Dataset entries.
Lemma quiet_saved k k' e : quiet k k' -> kbd_rep k' e -> saved_wf (save_buff k) -> saved_wf (save_buff k').
Proof.
  intros [_ Ht Ho] Rep [Hl Hr]. pose proof (kr_saves _ _ Rep) as Hl'. split; [done|].
  apply Forall_lookup. intros j row Hj. pose proof (lookup_lt_Some _ _ _ Hj) as Hlt.
  replace row with (at_ (save_buff k') (Z.of_nat j))
    by (unfold at_; rewrite Nat2Z.id; by apply list_lookup_total_correct).
  destruct_decide (decide (Z.of_nat j = curr_terminal (lib k))) as Hc.
  - rewrite Hc, <- Ht, (kr_save _ _ Rep). apply row_of_line_length, Rep.
  - destruct (Ho (Z.of_nat j)) as (_ & _ & _ & ->); [lia|done|].
    apply (Forall_at (fun row => length row = Z.to_nat TERM_BUFF_SIZE)); [done|lia].
Qed.

Lemma ready_quiet k q pq k' e : ready k q pq -> quiet k k' -> idle k' e -> ready k' q pq.
Proof.
  intros [[R Hl Op W Ho Sv] Wk Wfs Wpg Hf] Q [Rep W' _ _].
  pose proof (quiet_saved _ _ _ Q Rep Sv) as Sv'. destruct Q as [E Ht _].
  assert (Ef : (procs k', fs k', paging k', cpu k', ops k', link k') = (procs k, fs k, paging k, cpu k, ops k, link k))
    by (by rewrite E). injection Ef as E1 E2 E3 E4 E5 E6.
  constructor; try congruence.
  - constructor; try done.
    + destruct R. constructor; rewrite ?E1, ?Ht; done.
    + destruct Op. constructor; rewrite ?E5; done.
  - destruct Wk. constructor; rewrite ?E1, ?Ht; done.
Qed.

About this task. How many of the lines above contain the string "pose"? Give the number only.

Response to the exercise. 3